Burmese rubies are found in three major deposits; the Mogok Valley, Mong Hsu and Namya Zeik. Yes, it’s true that a number of indicators can assist in separating ruby from Burma and ruby from other sources around the world. These indicators are various inclusion and spectroscopic features, internal growth structures, and chemical composition. Still, since there are ruby deposits in other locales whose geologic environs almost mirror that of Burma, in many instances, “distinguishing these sources from Burma ruby can range from straight forward to very difficult.”
Noted ruby and sapphire authority Richard Hughes believes that the statistics involving the sale of Burmese ruby are grossly misleading. “Claims that the junta earns $300 million a year from the sales of gems are based upon gross gem auction proceeds, but in reality many of the lots sold at auction are owned by private parties, not the junta,” Hughes states.
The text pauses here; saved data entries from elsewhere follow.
Lemma ill_shaped_action_raises_witness :
  episode_ended env3 = false /\ step env3 [1; 2; 3] = Raised env3.
Proof.
  split; [ reflexivity | ].
  apply (ill_shaped_action_raises [1; 2; 3] env3_reachable eq_refl).
  - cbn. lia.
  - cbn. lia.
Defined.

Lemma init_ready_witness :
  init [sphere] 2 42 3 true PHILOX = Some env3 /\
  steps_taken env3 = 0 /\ episode_ended env3 = false /\
  in_domain env3 (state env3) /\
  exists ts,
    current_time_step env3 = Some ts /\
    step_type ts = FIRST /\ reward ts = s_lit 0%Q /\
    observation ts = state env3.
Proof.
  split; [ reflexivity | ].
  destruct (init_ready _ _ _ _ _ _ env3_constructed)
    as (Hs & He & _ & _ & _ & Hin & Hts).
  split; [ exact Hs | ]. split; [ exact He | ].
  split; [ exact (Hin eq_refl) | exact Hts ].
Defined.

End Scenario.

(** * More on the environment: invariants, failures and edge cases *)

Section EnvironmentInvariants.

Context {T : Type} {ST : Scalar T} {G : Type} {GT : @Generator T ST G}.

Implicit Types (e : @Env T G) (ts : @TimeStep T).

Lemma clip_by_value_id (t : list T) (lo hi : T) :
  Forall (within lo hi) t -> clip_by_value t lo hi = t.
Proof.
  unfold clip_by_value. induction 1 as [ | x t [Hlo Hhi] _ IH ];
    [ reflexivity | ].
  cbn [map]. rewrite IH. f_equal.
  unfold maximum, minimum, s_leb in *.
  apply negb_true_iff in Hlo, Hhi. now rewrite Hhi, Hlo.
Qed.

Lemma tensor_add_singleton (x : list T) (b : T) :
  tensor_add x [b] = Some (map (fun a => s_add a b) x).
Proof.
  unfold tensor_add. destruct x as [ | a [ | a' x ] ]; reflexivity.
Qed.

Lemma tensor_add_none (x y : list T) :
  tensor_add x y = None -> length y <> length x /\ length y <> 1%nat.
Proof.
  unfold tensor_add. destruct (Nat.eqb_spec (length x) (length y)) as [ | Hne ];
    [ discriminate | ].
  destruct x as [ | a [ | a' x ] ]; destruct y as [ | b [ | b' y ] ];
    try discriminate; intros _; cbn [length] in *; split; congruence.
Qed.

(** The check of [tf.case(..., exclusive=True)] in [_current_time_step]
    fails in any state where the step counter is 0 and the episode-ended
    flag is set; no reachable environment is in such a state, so that
    [current_time_step] always returns, with the step type FIRST at counter
    0, LAST when the flag is set, MID otherwise. *)
Theorem current_time_step_never_raises :
  (forall e,
      steps_taken e <= 0 -> episode_ended e = true ->
      current_time_step e = None) /\
  (forall e,
      reachable e ->
      ~ (steps_taken e <= 0 /\ episode_ended e = true) /\
      exists ts,
        current_time_step e = Some ts /\
        step_type ts = (if steps_taken e =? 0 then FIRST
                        else if episode_ended e then LAST else MID)).
Proof.
  split.
  - intros e Hs He. unfold current_time_step, _current_time_step, less_equal.
    apply Z.leb_le in Hs. now rewrite Hs, He.
  - intros e Hr. pose proof (reachable_wf Hr) as W. split.
    + intros [Hs He]. apply (wf_ended W) in He. lia.
    + destruct (current_time_step_wf W) as (ts & Hts & Hty & _).
      exists ts. split; [ exact Hts | exact Hty ].
Qed.

(** On a reachable environment [reset] always returns, and [step] raises
    only while the episode is running and the action has neither the
    length of the position nor length 1; when it raises, no variable has
    been assigned. *)
Theorem step_raises_only_ill_shaped e :
  reachable e ->
  (exists ts e', reset e = Returned ts e') /\
  (forall a e',
      step e a = Raised e' ->
      e' = e /\ episode_ended e = false /\
      length a <> Z.to_nat (dims e) /\ length a <> 1%nat).
Proof.
  intros Hr. pose proof (reachable_wf Hr) as W. split.
  { destruct (reset_returns W) as (ts & Hreset & _). eauto. }
  intros a e' Hstep. destruct (episode_ended e) eqn:He.
  - rewrite (step_ended e a He) in Hstep.
    destruct (reset_returns W) as (ts & Hreset & _). congruence.
  - rewrite (step_not_ended e a He) in Hstep.
    destruct (tensor_add (state e) a) as [ sum | ] eqn:Hsum.
    + cbn zeta in Hstep. rewrite length_clip_by_value in Hstep.
      destruct (Nat.eqb_spec (length sum) (length (state e))) as [ Hl | Hl ].
      * assert (Hp : length (clip_by_value sum (domain_min e) (domain_max e))
                     = length (state e))
          by now rewrite length_clip_by_value.
        destruct (stepped_state_wf _ W He Hp) as (W' & _).
        destruct (current_time_step_wf W') as (ts & Hts & _).
        rewrite Hts in Hstep. discriminate.
      * injection Hstep as <-.
        split; [ reflexivity | ]. split; [ reflexivity | ].
        pose proof (wf_state W) as Hst.
        destruct (tensor_add_length _ _ Hsum) as [ Hs | [Hs1 Hs2] ];
          [ contradiction | ].
        split; intros Ha; apply Hl; congruence.
    + injection Hstep as <-.
      split; [ reflexivity | ]. split; [ reflexivity | ].
      destruct (tensor_add_none _ _ Hsum) as [Hne H1].
      split; [ now rewrite <- (wf_state W) | exact H1 ].
Qed.

(** The step counter of a reachable environment stays between 0 and
    [max duration 1], the episode-ended flag says exactly that the counter
    is positive and has reached the duration, and the int32 increment of a
    running episode never wraps around. *)
Theorem step_counter_invariant e :
  reachable e ->
  0 <= steps_taken e <= Z.max (duration e) 1 /\
  (episode_ended e = true <->
   1 <= steps_taken e /\ duration e <= steps_taken e) /\
  (episode_ended e = false ->
   wrap32 (steps_taken e + 1) = steps_taken e + 1).
Proof.
  intros Hr. pose proof (reachable_wf Hr) as W.
  pose proof (wf_steps W) as Hs. pose proof (wf_ended W) as He.
  pose proof (wf_duration W) as Hd.
  split; [ exact Hs | ]. split; [ exact He | ].
  intros Hf. apply wrap32_small.
  destruct (Z_lt_le_dec (steps_taken e) (duration e)); [ lia | ].
  destruct (Z.eq_dec (steps_taken e) 0); [ lia | ].
  assert (episode_ended e = true) by (apply He; lia). congruence.
Qed.

(** The function index of a reachable environment is an index of the
    catalog, so [tf.switch_case] never takes its default branch: it
    evaluates the catalog entry at that index. *)
Theorem active_function_valid e (x : list T) :
  reachable e ->
  n_functions e = Z.of_nat (length (functions e)) /\
  0 <= fn_index e < Z.of_nat (length (functions e)) /\
  exists f,
    nth_error (functions e) (Z.to_nat (fn_index e)) = Some f /\
    switch_case (fn_index e) (fn_evaluator e x) = Some (call f x).
Proof.
  intros Hr. pose proof (reachable_wf Hr) as W.
  pose proof (wf_fn_index W) as Hi. pose proof (wf_n_functions W) as Hn.
  split; [ exact Hn | ]. split; [ lia | ].
  destruct (active_function W) as [f Hf]. exists f.
  split; [ exact Hf | ]. apply switch_case_active; [ lia | exact Hf ].
Qed.

(** Every time step returned on a reachable environment observes a vector
    of the configured dimensionality, the shape of the observation spec. *)
Theorem observation_shape e c ts e' :
  reachable e -> do_call e c = Returned ts e' ->
  length (observation ts) = Z.to_nat (dims e) /\ dims e' = dims e.
Proof.
  intros Hr Hcall.
  assert (He' : e' = env_of (do_call e c)) by now rewrite Hcall.
  assert (W' : wf e').
  { rewrite He'. apply do_call_wf. now apply reachable_wf. }
  destruct (do_call_same_config e c) as (_ & _ & _ & Hdims & _).
  rewrite <- He' in Hdims.
  apply do_call_returned in Hcall.
  destruct (current_time_step_wf W') as (ts0 & Hts & _ & _ & Ho & _).
  rewrite Hcall in Hts. injection Hts as <-.
  split; [ | exact Hdims ]. now rewrite Ho, (wf_state W'), Hdims.
Qed.

(** No call assigns the configuration; the active function and the random
    stream change only in a reset: [current_time_step] and a [step] of a
    running episode leave both as they are, whatever the action. *)
Theorem task_changes_only_on_reset e c :
  same_config e (env_of (do_call e c)) /\
  ((c = CCurrent \/ exists a, c = CStep a /\ episode_ended e = false) ->
   fn_index (env_of (do_call e c)) = fn_index e /\
   rng (env_of (do_call e c)) = rng e).
Proof.
  split; [ apply do_call_same_config | ].
  intros [ -> | (a & -> & He) ].
  - cbn [do_call]. now destruct (current_time_step e).
  - destruct (do_call_env e (CStep a))
      as [ -> | [ Hreset | (_ & a' & sum & _ & _ & _ & ->) ] ];
      [ now split | | now split ].
    cbn [do_call] in *. rewrite (step_not_ended e a He) in *.
    destruct (tensor_add (state e) a) as [ sum | ]; [ | now split ].
    cbn zeta. destruct (_ =? _)%nat; [ | now split ].
    now destruct (current_time_step _).
Qed.

(** An action of length 1 is not refused: on a running episode it is
    added to every coordinate of the position before clipping. *)
Theorem step_broadcasts_scalar_action e (b : T) :
  reachable e -> episode_ended e = false ->
  exists ts e',
    step e [b] = Returned ts e' /\
    state e' = clip_by_value (map (fun x => s_add x b) (state e))
                             (domain_min e) (domain_max e) /\
    observation ts = state e'.
Proof.
  intros Hr He. pose proof (reachable_wf Hr) as W.
  pose proof (tensor_add_singleton (state e) b) as Hsum.
  assert (Hl : length (map (fun x => s_add x b) (state e))
               = length (state e)) by apply length_map.
  destruct (step_returns [b] W He Hsum Hl) as (ts & Hstep & _ & Ho).
  eexists. eexists. split; [ exact Hstep | ].
  split; [ reflexivity | exact Ho ].
Qed.

(** With a duration of 1 or less, zero and negative durations included,
    every episode has exactly one step: the first step after a reset
    returns LAST and sets the episode-ended flag. *)
Theorem short_duration_single_step e (a : list T) :
  reachable e -> duration e <= 1 -> length a = Z.to_nat (dims e) ->
  exists ts0 e0 ts1 e1,
    reset e = Returned ts0 e0 /\ step e0 a = Returned ts1 e1 /\
    step_type ts1 = LAST /\ steps_taken e1 = 1 /\
    episode_ended e1 = true.
Proof.
  intros Hr Hd Ha. pose proof (reachable_wf Hr) as W.
  destruct (reset_returns W) as (ts0 & Hreset & _).
  pose proof (reset_state_wf W) as W0.
  assert (Ha0 : well_shaped (reset_state e) a) by exact Ha.
  destruct (step_running W0 eq_refl Ha0)
    as (ts1 & e1 & Hstep & _ & _ & Hs & He & Hty).
  assert (Hle : (duration (reset_state e) <=? steps_taken (reset_state e) + 1)
                = true).
  { apply Z.leb_le. cbn. lia. }
  rewrite Hle in He, Hty.
  exists ts0, (reset_state e), ts1, e1.
  repeat split; auto.
Qed.
(** * Synmax Data Agent: a shallow embedding of the planner, the filter
    engine, the analytical operations and the plan executor
    (src/src/planner.py, src/src/analysis.py, src/src/agent.py).

    Python strings are modelled as ASCII strings (Stdlib [string]); the
    regular expressions of the planner are run by a small backtracking
    matcher that follows the search order of Python's [re] module for the
    fragment they use (literals, greedy bounded repetition of a character
    class, alternation of words, groups, [\b] and [$]).  Python dicts are
    association lists with Python's insertion order; a pandas DataFrame is
    a list of labelled rows over a list of typed columns. *)

From Stdlib Require Import String Ascii List Bool ZArith QArith Lia.
From Stdlib Require Import Reals Lra.
From stdpp Require Import gmap strings.
Import ListNotations.
Open Scope string_scope.
Open Scope list_scope.

(* ------------------------------------------------------------------ *)
(** ** Python string primitives (ASCII) *)

Module PyStr.

Definition code (c : ascii) : nat := nat_of_ascii c.

Definition is_digit (c : ascii) : bool := (Nat.leb 48 (code c)) && (Nat.leb (code c) 57).
Definition is_lower (c : ascii) : bool := (Nat.leb 97 (code c)) && (Nat.leb (code c) 122).
Definition is_upper (c : ascii) : bool := (Nat.leb 65 (code c)) && (Nat.leb (code c) 90).

(** [str.isspace] and [re]'s [\s] on ASCII: \t \n \x0b \x0c \r,
    \x1c-\x1f and the space. *)
Definition is_space (c : ascii) : bool :=
  ((Nat.leb 9 (code c)) && (Nat.leb (code c) 13)) || ((Nat.leb 28 (code c)) && (Nat.leb (code c) 32)).

(** [re]'s [\w] on ASCII. *)
Definition is_word (c : ascii) : bool :=
  is_digit c || is_lower c || is_upper c || (Nat.eqb (code c) 95).

Definition lower_c (c : ascii) : ascii :=
  if is_upper c then ascii_of_nat (code c + 32) else c.
Definition upper_c (c : ascii) : ascii :=
  if is_lower c then ascii_of_nat (code c - 32) else c.

Definition lower (s : string) : string :=
  string_of_list_ascii (map lower_c (list_ascii_of_string s)).
Definition upper (s : string) : string :=
  string_of_list_ascii (map upper_c (list_ascii_of_string s)).

Fixpoint drop_space (l : list ascii) : list ascii :=
  match l with
  | c :: r => if is_space c then drop_space r else l
  | [] => []
  end.

(** [str.strip()] *)
Definition strip (s : string) : string :=
  string_of_list_ascii
    (rev (drop_space (rev (drop_space (list_ascii_of_string s))))).

Fixpoint prefixb (p s : list ascii) : bool :=
  match p, s with
  | [], _ => true
  | a :: p', b :: s' => Ascii.eqb a b && prefixb p' s'
  | _ :: _, [] => false
  end.

Fixpoint infixb (p s : list ascii) : bool :=
  prefixb p s || match s with [] => false | _ :: s' => infixb p s' end.

(** [p in s] *)
Definition py_in (p s : string) : bool :=
  infixb (list_ascii_of_string p) (list_ascii_of_string s).

Definition startswith (s p : string) : bool :=
  prefixb (list_ascii_of_string p) (list_ascii_of_string s).
Definition endswith (s p : string) : bool :=
  prefixb (rev (list_ascii_of_string p)) (rev (list_ascii_of_string s)).

Definition len (s : string) : nat := String.length s.

(** [str(z)] for a Python int *)
Definition digit_char (n : nat) : ascii := ascii_of_nat (48 + n).

Fixpoint digits_of_pos (fuel : nat) (p : positive) (acc : list ascii) : list ascii :=
  match fuel with
  | O => acc
  | S f =>
      let (q, r) := N.div_eucl (Npos p) 10 in
      let acc' := digit_char (N.to_nat r) :: acc in
      match q with N0 => acc' | Npos q' => digits_of_pos f q' acc' end
  end.

Definition z_str (z : Z) : string :=
  match z with
  | Z0 => "0"
  | Zpos p => string_of_list_ascii (digits_of_pos (Pos.size_nat p) p [])
  | Zneg p => String "-" (string_of_list_ascii (digits_of_pos (Pos.size_nat p) p []))
  end.

End PyStr.

(* ------------------------------------------------------------------ *)
(** ** A backtracking matcher for the planner's regular expressions *)

Module Re.
Import PyStr.

Inductive item : Type :=
| Chr (c : ascii)                                  (* a literal character *)
| Rep (p : ascii -> bool) (lo : nat) (hi : option nat) (* greedy p{lo,hi} *)
| Alt (ws : list (list ascii))                     (* (?:w1|w2|...) *)
| Open (g : nat)                                   (* start of group g *)
| Close (g : nat)                                  (* end of group g *)
| WordB                                            (* \b *)
| EndA.                                            (* $ *)

Definition caps := list (nat * (nat * nat)).

(** the longest run of characters satisfying [p] at the start of [l],
    bounded by [hi] *)
Fixpoint run (p : ascii -> bool) (l : list ascii) (hi : option nat) : nat :=
  match hi, l with
  | Some O, _ => O
  | _, c :: r => if p c then S (run p r (option_map pred hi)) else O
  | _, [] => O
  end.
(** * godcinfo: datastore clusters and datastores per vSphere cluster

    A shallow embedding of [main.go]: the command reads the inventory of a
    vCenter through govmomi, and for every compute cluster of one datacenter
    reports the datastore clusters (storage pods) with the cluster's
    datastores in them, then the cluster's standalone datastores, as text or
    as one JSON document.

    The govmomi calls are the fields of [Inventory]: every call returns a
    value or an error.  Standard output is the text a run writes, the exit
    status is the argument of [os.Exit] (0 when [main] returns). *)

From Stdlib Require Import ZArith Lia Ascii String.
From Stdlib Require Import Floats.SpecFloat.
From stdpp Require Import gmap strings list pretty.

Local Open Scope Z_scope.

(** ** Characters that a string literal cannot hold *)

Definition LF : string := String (ascii_of_nat 10) EmptyString.
Definition DQ : string := String (ascii_of_nat 34) EmptyString.

(** [strings.Repeat]. *)
Fixpoint strings_Repeat (s : string) (count : nat) : string :=
  match count with
  | O => EmptyString
  | S n => s +:+ strings_Repeat s n
  end.

(** ** Numbers: [int64] and [float64] *)

(** The range of a signed 64-bit integer. *)
Definition int64_range (z : Z) : bool := (- 2 ^ 63 <=? z) && (z <? 2 ^ 63).

Record int64 := Int64 {
  int64_Z : Z;
  int64_in_range : int64_range int64_Z = true
}.

(** IEEE 754 binary64, as the Standard Library specifies it: 53 bits of
    mantissa, infinities at exponent 1024, rounding to nearest even. *)
Definition float64 : Type := spec_float.
Definition prec64 : Z := 53.
Definition emax64 : Z := 1024.

(** The conversion [float64(x)] of an integer: the nearest float. *)
Definition float64_of_Z (z : Z) : float64 := binary_normalize prec64 emax64 z 0 false.

Definition float64_div (x y : float64) : float64 := SFdiv prec64 emax64 x y.

(** [math.IsInf(f, 0) || math.IsNaN(f)]. *)
Definition float64_IsInfOrNaN (x : float64) : bool :=
  match x with
  | S754_infinity _ | S754_nan => true
  | _ => false
  end.

(** The untyped constant [1024 * 1024 * 1024] of lines 241, 242, 292 and 293. *)
Definition bytesPerGB : Z := 1024 * 1024 * 1024.

(** [float64(bytes) / (1024 * 1024 * 1024)]. *)
Definition toGB (bytes : int64) : float64 :=
  float64_div (float64_of_Z (int64_Z bytes)) (float64_of_Z bytesPerGB).

(** *** The verb [%.2f] of package fmt

    [strconv] writes the exact decimal value of the float, rounded half to
    even at the second decimal. *)

Definition round_half_even (num den : Z) : Z :=
  let q := num / den in
  match 2 * (num mod den) ?= den with
  | Lt => q
  | Gt => q + 1
  | Eq => if Z.even q then q else q + 1
  end.

(** The value [m * 2 ^ e] in hundredths, rounded. *)
Definition hundredths (m : positive) (e : Z) : Z :=
  if 0 <=? e then Zpos m * 2 ^ e * 100
  else round_half_even (Zpos m * 100) (2 ^ (- e)).

Definition two_digits (n : Z) : string :=
  if n <? 10 then "0" +:+ pretty n else pretty n.

Definition fmt_sign (s : bool) : string := if s then "-" else EmptyString.

Definition fmt_2f (x : float64) : string :=
  match x with
  | S754_nan => "NaN"
  | S754_infinity s => if s then "-Inf" else "+Inf"
  | S754_zero s => fmt_sign s +:+ "0.00"
  | S754_finite s m e =>
      let h := hundredths m e in
      fmt_sign s +:+ pretty (h / 100) +:+ "." +:+ two_digits (h mod 100)
  end.

(** ** Results of calls that may fail: a value, or a non-nil [error] *)

Inductive Result (A : Type) : Type :=
  | Ok (a : A)
  | Err (err : string).
Arguments Ok {A} a.
Arguments Err {A} err.

(** ** The types of main.go *)

(** Config holds our connection parameters. *)
Record Config := {
  URL : string;
  Username : string;
  Password : string;
  Insecure : bool;
  Datacenter : string;
  OutputJSON : bool
}.

(** DatastoreInfo represents information about a datastore. *)
Record DatastoreInfo := {
  di_Name : string;
  di_Capacity : float64;
  di_FreeSpace : float64
}.

(** DatastoreClusterInfo represents information about a datastore cluster. *)
Record DatastoreClusterInfo := {
  dci_Name : string;
  dci_Datastores : list DatastoreInfo
}.
(** X21: what the constraints buy.  Take values, 0 or 1 on every variable,
    that meet the constraints of the built model.  A request pair [(e,v)] is
    then served from at most one cache, and a cache that serves it stores
    the video. *)
Theorem feasible_binary_meaning d gap m y (x : assignment) e v c1 c2 :
  dicts_ok d ->
  build_model d gap = Ok (m, y) ->
  feasible x m ->
  (forall z, (x z == 0)%Q \/ (x z == 1)%Q) ->
  In (z_var e v c1) (vars m) ->
  In (z_var e v c2) (vars m) ->
  (x (z_var e v c1) == 1)%Q ->
  (x (z_var e v c2) == 1)%Q ->
  c1 = c2 /\ (x (y_var v c1) == 1)%Q.
Proof.
  intros Hok Hb Hfeas Hbin Hz1 Hz2 Hx1 Hx2.
  destruct (build_model_inv d gap m y Hok Hb) as (rs & Hrows & _ & _ & -> & _).
  pose proof (rows_wf_of d rs Hok Hrows) as Hwf.
  unfold feasible in Hfeas. rewrite Forall_forall in Hfeas.
  apply In_z_vars in Hz1. apply In_z_vars in Hz2.
  split.
  - pose proof Hz1 as Hk1. pose proof Hz2 as Hk2.
    apply In_row_keys in Hk1. destruct Hk1 as (r & Hr & Hev & Hc1).
    apply In_row_keys in Hk2. destruct Hk2 as (r' & Hr' & Hev' & Hc2).
    assert (r' = r) by (apply (row_unique rs); [exact (proj1 Hwf) | | | congruence]; assumption).
    subst r'.
    assert (Hnd : NoDup (map fst (row_surv r))).
    { destruct Hwf as [_ Hs]. rewrite Forall_forall in Hs. apply Hs. exact Hr. }
    assert (Hk : In (unique_of (e, v, map fst (row_surv r))) (constrs (model_of d gap rs))).
    { unfold model_of; cbn [constrs]. apply in_or_app. right. apply in_or_app. right.
      apply (in_map unique_of). apply in_flat_map. exists r. split; [exact Hr |].
      unfold row_group, group. unfold row_ev in Hev. inversion Hev; subst.
      destruct (row_surv r); [destruct Hc1 | left; reflexivity]. }
    apply Hfeas in Hk. unfold satisfies, eval, unique_of in Hk. simpl in Hk.
    rewrite (unique_sum_binary x e v _ (fun c => Hbin (z_var e v c))) in Hk.
    rewrite <- Zle_Qle in Hk.
    destruct (Z.eq_dec c1 c2) as [Heq | Hne]; [exact Heq | exfalso].
    set (ones := filter (fun c => Qeq_bool (x (z_var e v c)) 1) (map fst (row_surv r))) in *.
    assert (Hin1 : In c1 ones)
      by (apply filter_In; split; [exact Hc1 | apply Qeq_bool_iff; exact Hx1]).
    assert (Hin2 : In c2 ones)
      by (apply filter_In; split; [exact Hc2 | apply Qeq_bool_iff; exact Hx2]).
    assert (Hlen : (length [c1; c2] <= length ones)%nat).
    { apply NoDup_incl_length.
      - constructor; [simpl; intros [H | []]; congruence |].
        constructor; [simpl; tauto | constructor].
      - intros c [<- | [<- | []]]; assumption. }
    simpl in Hlen. lia.
  - assert (Hk : In (link_of (e, v, c1)) (constrs (model_of d gap rs))).
    { unfold model_of; cbn [constrs]. apply in_or_app. right. apply in_or_app. left.
      apply (in_map link_of). exact Hz1. }
    apply Hfeas in Hk. unfold satisfies, eval in Hk. simpl in Hk.
    destruct (Hbin (y_var v c1)) as [H0 | H1]; [exfalso | exact H1].
    rewrite Hx1, H0 in Hk. revert Hk. apply Qlt_not_le. reflexivity.
Qed.

Lemma feasible_binary_meaning_witness :
  (0 = 0) /\ (served_assignment (y_var 0 0) == 1)%Q.
Proof.
  apply (feasible_binary_meaning example_data (5 # 1000) example_model (y_tupledict 2 2)
           served_assignment 0 0 0 0 example_dicts_ok eq_refl).
  - repeat constructor; vm_compute; intros H; discriminate H.
  - intros z. unfold served_assignment.
    destruct (eqb z (z_var 0 0 0)); [right; reflexivity |].
    destruct (eqb z (y_var 0 0)); [right | left]; reflexivity.
  - simpl. tauto.
  - simpl. tauto.
  - reflexivity.
  - reflexivity.
Defined.
(** Settling a network call ends normally, whatever the answer; it replaces
    the list and [results] by what the answer shows, and the session by the
    one [fetchWithAuth] leaves. *)
Lemma ppl_settled_shape (r : Response) (s : People.State) :
  People.fetchSuggestions_settled r s
  = (let sh := ppl_shown (People.selected s)
                         (currentUser (People.global s)) r in
     People.set_results sh.2
       (People.set_suggestionsEl sh.1
          (People.set_global (fetchWithAuth_settle (People.global s) r).1 s)),
     inr tt).
Proof.
  cbv zeta.
  unfold People.fetchSuggestions_settled, People.fetchSuggestions_try,
    People.await_fetchWithAuth, People.renderSuggestions,
    People.clearSuggestions, fetchWithAuth_settle, ppl_shown, shown, cleared.
  unfold_monad.
  destruct r as [|status body]; simpl; [reflexivity|].
  destruct (Nat.eqb status 401) eqn:H401; simpl.
  { apply Nat.eqb_eq in H401. subst status. simpl.
    destruct body; reflexivity. }
  destruct (res_ok status); simpl; [|destruct body; reflexivity].
  destruct body as [data|]; simpl; [|reflexivity].
  destruct (as_array data) as [e|elems]; simpl; [reflexivity|].
  destruct (filterM _ elems) as [e|kept]; simpl; [reflexivity|].
  destruct (map People.to_item kept) as [|item items]; simpl; [reflexivity|].
  destruct (row_renders item && forallb row_renders items); reflexivity.
Qed.

(** Settling a network call touches the list, [results] and, on a 401, the
    session. *)
Lemma ppl_settled_frame (r : Response) (s : People.State) :
  let s' := (People.fetchSuggestions_settled r s).1 in
  People.browser s' = People.browser s
  ∧ People.timeout s' = People.timeout s
  ∧ People.inputEl s' = People.inputEl s
  ∧ People.selected s' = People.selected s
  ∧ People.containerEl s' = People.containerEl s.
Proof. cbv zeta. rewrite ppl_settled_shape. simpl. auto 10. Qed.

Lemma ppl_step_timers_ok `{Platform} (s : People.State) (ev : Event) :
  timers_ok (People.timeout s) (People.browser s) →
  timers_ok (People.timeout (People.step s ev))
            (People.browser (People.step s ev)).
Proof.
  intros Hok. unfold People.step, People.handle.
  destruct ev as [text|id|k r|target|target| |].
  - unfold People.on_input, People.clearSuggestions. unfold_monad. simpl.
    destruct (timers_ok_clear_if_set (People.timeout s) (People.timeout s)
                (People.browser s) Hok) as [Hok' Hnone].
    destruct (Nat.ltb _ 2); simpl; [exact Hok'|].
    exact (timers_ok_setTimeout_fetch (People.timeout s) _ _ _ Hok' Hnone).
  - unfold People.on_timer, People.run_callback, People.fetchSuggestions,
      People.clearSuggestions. unfold_monad. simpl.
    destruct (find_timer id (People.browser s)) as [t|]; simpl; [|exact Hok].
    destruct (timer_cb t); simpl; now apply timers_ok_clearTimeout.
  - unfold People.on_response. unfold_monad. simpl.
    destruct (in_flight k (People.browser s)); simpl; [|exact Hok].
    match goal with
    | |- context [People.fetchSuggestions_settled r ?s0] =>
        destruct (ppl_settled_frame r s0) as (Hb & Ht & _)
    end.
    rewrite Hb, Ht. simpl. exact Hok.
  - unfold People.on_mousedown, People.renderSelected, People.clearSuggestions.
    unfold_monad.
    destruct target as [index|]; simpl; [|exact Hok].
    destruct (People.results s !! index); simpl; [|exact Hok].
    destruct (People.selected s ++ [_]); simpl; [exact Hok|].
    destruct (_ && _); simpl; exact Hok.
  - unfold People.on_remove_click, People.renderSelected. unfold_monad.
    destruct target as [id|]; simpl; [|exact Hok].
    destruct (List.filter _ (People.selected s)); simpl; [exact Hok|].
    destruct (_ && _); simpl; exact Hok.
  - unfold People.on_blur. unfold_monad. simpl.
    now apply timers_ok_setTimeout_clear.
  - simpl. exact Hok.
Qed.

Lemma ppl_run_app `{Platform} (s : People.State) (evs evs' : list Event) :
  People.run s (evs ++ evs') = People.run (People.run s evs) evs'.
Proof. unfold People.run. apply fold_left_app. Qed.

Lemma ppl_run_timers_ok `{Platform} (s : People.State) (evs : list Event) :
  timers_ok (People.timeout s) (People.browser s) →
  timers_ok (People.timeout (People.run s evs))
            (People.browser (People.run s evs)).
Proof.
  revert s. induction evs as [|ev evs IH]; intros s Hok; [exact Hok|].
  simpl. apply IH. now apply ppl_step_timers_ok.
Qed.

Lemma ppl_reachable_timers_ok `{Platform} (g : Global) (evs : list Event) :
  timers_ok (People.timeout (People.run (People.init g) evs))
            (People.browser (People.run (People.init g) evs)).
Proof. apply ppl_run_timers_ok. apply timers_ok_browser0. Qed.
Time will tell whether this law which intends to send a punitive message to the brutal ruling junta of Myanmar achieves its desired effect. No one, as Douglas Hucker, CEO of American Gem Trade Association (AGTA) understands it, wants to see the innocent victims of this legislation become the fall guy to this ban. “My concern,” Hucker stressed, “is that this Bill is going to hurt the wrong people like the artisanal miners, instead of the junta.”
La Pierre Precieuse, Montreal, offers fine Cambodian ruby as an alternative to the banned Burmese ruby.
Photo courtesy of La Pierre Precieuse. Burmese Ruby crystal, courtesy of Will Heierman, www.corunduminium.com.
The ripple effect of the Burmese ban spreads to Thailand, and surrounding nations which traditionally cut these stones. Gem dealer Bill Larson, president of Pala International, spends a great deal of time in Asia. “These are independent (Burmese) miners who supply the Thais; and the dealers all come to Thailand unofficially,” Larsen points out. So he feels that ruby sales do not enrich the Burmese government. “Who it will affect are the thousands of Thais in the cutting and jewelry industry.”
Montreal based gem dealer Pramendra Baid, of La Pierre Precieuse, Inc., sees a closer-ranged unintended consequence. Baid forecasts a flood of Burmese goods having entered the US ahead of the ban enforcement, resulting in an unwanted price hike for Burmese goods. The residual challenge, Baid predicts will be in serving the upper tier of the market. Nothing else quite looks like Burmese ruby, he says. Ruby from other countries lacks the color saturation and clarity as fine Mogok ruby. Baid also foresees difficulties with implementing the new documentation requirements for Canadian based importers and manufacturers who sell to the US because “origination documentation for previously purchased rubies (both Burmese and non-Burmese) will be difficult if not impossible to obtain.”
In the end, all of these well founded concerns are mitigated by the cohesive unity of trade members not wishing to support a government whose human rights abuse records are so abysmal. And the various voices all make their point. JA Director of Public Affairs Donahue affirmed, “Until genuine democratic reform becomes a reality in Burma, such sanctions are necessary to send a clear message from American jewelers to the ruling military regime.”